UPDATED: Ipsen-backed Inspiration Biopharma leaving California for Boston area

Score one for the Boston-area biotech scene. With a newly appointed chief executive from Genzyme, Inspiration Biopharmaceuticals is relocating from Laguna Niguel, CA, to the biotech-rich Kendall Square section of Cambridge, MA. And the move comes amid the company's planned transformation from a development-stage outfit to a commercial provider of bleeding-disorder drugs.

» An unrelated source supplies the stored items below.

Lemma broker_run_count ops b :
  broker_inv b ->
  high_watermark (broker_run b ops) = Z.max (high_watermark b) (peak b ops) \/
  high_watermark b < connections b.
Proof.
  revert b. induction ops as [|op ops IH]; intros b Hi; cbn [broker_run fold_left peak].
  { destruct (Z.lt_ge_cases (high_watermark b) (connections b)); [by right|left]. cbn. lia. }
  destruct (Z.lt_ge_cases (high_watermark b) (connections b)) as [|Hle]; [by right|left].
  destruct (broker_step_count b op Hi) as [Hc _]. cbn zeta in Hc.
  destruct (IH (broker_step b op) (broker_step_inv b op Hi)) as [E|E]; [|lia].
  fold (broker_run (broker_step b op) ops). rewrite E. destruct Hc as [[? ->]|(? & ? & ? & ->)]; [lia|].
  pose proof (peak_ge (broker_step b op) ops). lia.
Qed.

Lemma max_capacity_ge c ops : c <= max_capacity c ops.
Proof. induction ops as [|[] ops IH]; cbn [max_capacity]; lia. Qed.

Lemma peak_bounded ops b :
  broker_inv b -> peak b ops <= Z.max (connections b) (max_capacity (capacity b) ops).
Proof.
  revert b. induction ops as [|op ops IH]; intros b Hi; cbn [peak]; [lia|].
  pose proof (IH (broker_step b op) (broker_step_inv b op Hi)) as Hp.
  destruct (broker_step_count b op Hi) as [Hc Hcap]. cbn zeta in *.
  pose proof (max_capacity_ge (capacity b) (op :: ops)).
  destruct Hcap as [Hcap|Hop].
  - rewrite Hcap in Hp.
    assert (max_capacity (capacity b) ops <= max_capacity (capacity b) (op :: ops)).
    { destruct op; cbn [max_capacity]; try lia. cbn in Hcap. rewrite <- Hcap. lia. }
    lia.
  - destruct op; try done. cbn [max_capacity broker_step set_capacity capacity] in *. lia.
Qed.

(** C31. No oversubscription: over any run of acquisitions, clones, drops,
    pending destructors, capacity changes and snapshots, in any order, the
    number of provider connections in use never exceeds the largest capacity
    configured during the run. *)
Theorem never_oversubscribed pool c ops :
  0 <= c -> peak (broker_new pool c) ops <= max_capacity c ops.
Proof.
  intros Hc. pose proof (peak_bounded ops _ (broker_new_inv pool c)) as H. cbn [capacity broker_new] in H.
  pose proof (max_capacity_ge c ops). change (connections (broker_new pool c)) with 0 in H. lia.
Qed.

(** The high watermark is exact: it equals the largest number of
    connections in use at any time since the broker was created. *)
Theorem high_watermark_is_peak pool c ops :
  high_watermark (broker_run (broker_new pool c) ops) = peak (broker_new pool c) ops.
Proof.
  destruct (broker_run_count ops _ (broker_new_inv pool c)) as [E|E]; [|done].
  rewrite E. cbn [high_watermark broker_new].
  pose proof (peak_ge (broker_new pool c) ops). change (connections (broker_new pool c)) with 0 in *. lia.
Qed.

(** Acquiring is idempotent per session: in every reachable state, a key
    whose allocation is alive is answered with that allocation, whatever the
    capacity, without taking a slot; any other key takes exactly one slot or
    is refused with the numbers that justify it.  In particular a destructor
    that gets the lock late never removes a newer allocation. *)
Theorem acquire_idempotent pool c ops key :
  let b := broker_run (broker_new pool c) ops in
  let '(b', r) := try_acquire b key in
  match r with
  | Ok lease =>
      (exists l, leases b' !! lease_id lease = Some l /\ session_key l = key) /\
      (forall id l, leases b' !! id = Some l -> session_key l = key -> id = lease_id lease) /\
      ((exists l, session_live b key (lease_id lease) l) /\ connections b' = connections b \/
       (forall id l, ~ session_live b key id l) /\ connections b < capacity b /\
       connections b' = connections b + 1)
  | Err (AtCapacity pool' capacity' active) =>
      (forall id l, ~ session_live b key id l) /\ leases b' = leases b /\
      pool' = pool_id b /\ capacity' = capacity b /\ active = connections b /\ capacity' <= active
  | Err LeaseIdExhausted => u64_max <= next_lease_id b /\ leases b' = leases b
  end.
Proof.
  intros b. pose proof (broker_run_inv _ ops (broker_new_inv pool c)) as Hi. fold b in Hi.
  pose proof (try_acquire_inv b key Hi) as Hi'. pose proof (broker_step_count b (BAcquire key) Hi) as Hc.
  cbn zeta in Hc. cbn [broker_step] in Hc.
  destruct (try_acquire_spec b key Hi) as [(id & l & Hl & E)|[Hno Ho]].
  - rewrite E in *. cbn in Hi', Hc |- *. destruct Hl as [Hl Hkey].
    split; [exists (count_up l); by rewrite lookup_insert_eq|]. split.
    + intros id' l' Hl' Hk'. apply (bi_alive _ Hi') in Hl' as H1. cbn in H1.
      assert (session_key (count_up l) = key) as Hk2 by done.
      pose proof (bi_alive _ Hi' id (count_up l) (lookup_insert_eq _ _ _)) as H2. cbn in H2. congruence.
    + left. split; [by exists l|]. unfold connections. cbn. by rewrite map_size_insert_Some by (by exists l).
  - destruct Ho as [H1|H1 H2|H1 H2]; [by split_and!|by split|]. cbn in Hi', Hc |- *.
    split; [exists (mkLeaseInner key 1); by rewrite lookup_insert_eq|]. split.
    + intros id' l' Hl' Hk'. apply (bi_alive _ Hi') in Hl' as H3. cbn in H3.
      rewrite Hk', lookup_insert_eq in H3. by simplify_eq.
    + right. split; [done|]. split; [done|]. destruct Hc as [[[Hc1 Hc2]|(_ & ? & _)] _]; [|done].
      exfalso. unfold connections in *. cbn in *. rewrite map_size_insert_None in Hc1 by (by apply next_lease_free). lia.
Qed.

(** ** Waiting for a slot *)

(** [acquire_wait] sleeps until [notify_waiters] is called. *)
Definition notifies (b : BrokerState) (op : BrokerOp) : bool :=
  match op with
  | BDestructor i => bool_decide (is_Some (dropping b !! i))
  | BSetCapacity _ => true
  | _ => false
  end.

Fixpoint silent (b : BrokerState) (ops : list BrokerOp) : bool :=
  match ops with
  | [] => true
  | op :: ops => negb (notifies b op) && silent (broker_step b op) ops
  end.

(** A full pool in which [key] has no allocation. *)
Definition refuses (b : BrokerState) (key : string) : Prop :=
  capacity b <= connections b /\ forall id l, ~ session_live b key id l.

Lemma refuses_acquire b key :
  broker_inv b -> refuses b key ->
  try_acquire b key = (with_sessions b (retain_live (leases b) (sessions b)),
                       Err (AtCapacity (pool_id b) (capacity b) (connections b))).
Proof.
  intros Hi [Hfull Hno]. destruct (try_acquire_spec b key Hi) as [(id & l & Hl & _)|[_ Ho]].
  - by destruct (Hno id l).
  - inversion Ho; [done|lia|lia].
Qed.

Lemma refuses_count b key id l l' :
  refuses b key -> leases b !! id = Some l -> session_key l' = session_key l ->
  forall sessions' next dropping',
  refuses (mkBrokerState (pool_id b) (capacity b) (high_watermark b) next sessions'
             (<[id := l']> (leases b)) dropping') key.
Proof.
  intros [Hfull Hno] Hl Hk sessions' next dropping'. split.
  - unfold connections in *. cbn. by rewrite map_size_insert_Some by (by exists l).
  - intros id' x [Hx Hkey]. cbn in Hx. apply lookup_insert_Some in Hx as [[<- <-]|[_ Hx]].
    + apply (Hno id l). split; [done|congruence].
    + by apply (Hno id' x).
Qed.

"We're building a fully integrated company,'' Inspiration CEO John Butler, who was previously president of the rare genetic disease unit of Cambridge-based Genzyme, said in an interview with The Boston Globe. "Ultimately, we're a bricks-and-mortar company as of Jan. 1. Going forward, Cambridge is our address. We expect to have two products on the market in the second half of 2013.''

Ipsen's partnership with Inspiration, which is 40% owned by the French biotech, played a role in the relocation to Massachusetts as well, according to the Globe's article. Inspiration recently filed for approval of its experimental factor IX product for hemophilia B patients in Europe, where Ipsen has rights to market the drug. The company is also planning an FDA app for approval of the drug early next year. Ipsen has set up a bioprocessing operation in Massachusetts where the treatment will be made, and the Paris-based biotech has an option to acquire Inspiration which is tied to whether the developer'' two lead bleeding-disorder drugs pan out, the Globe reported.

Inspiration's move to Massachusetts, of course, won't really improve its chances of getting market green lights for its hemophilia products. Yet there's no shortage of biotech talent walking the streets of Kendall Square, where Novartis ($NVS), Biogen Idec ($BIIB), Pfizer ($PFE) and others are building up their existing hubs and adding to their teams of scientists and business groups. And Ipsen recently revealed plans to plow $45 million into and add 100 workers to its R&D operation in Milford, MA. Inspiration is unlikely to have problems beefing up its own work force as it readies for potential commercial releases of its products.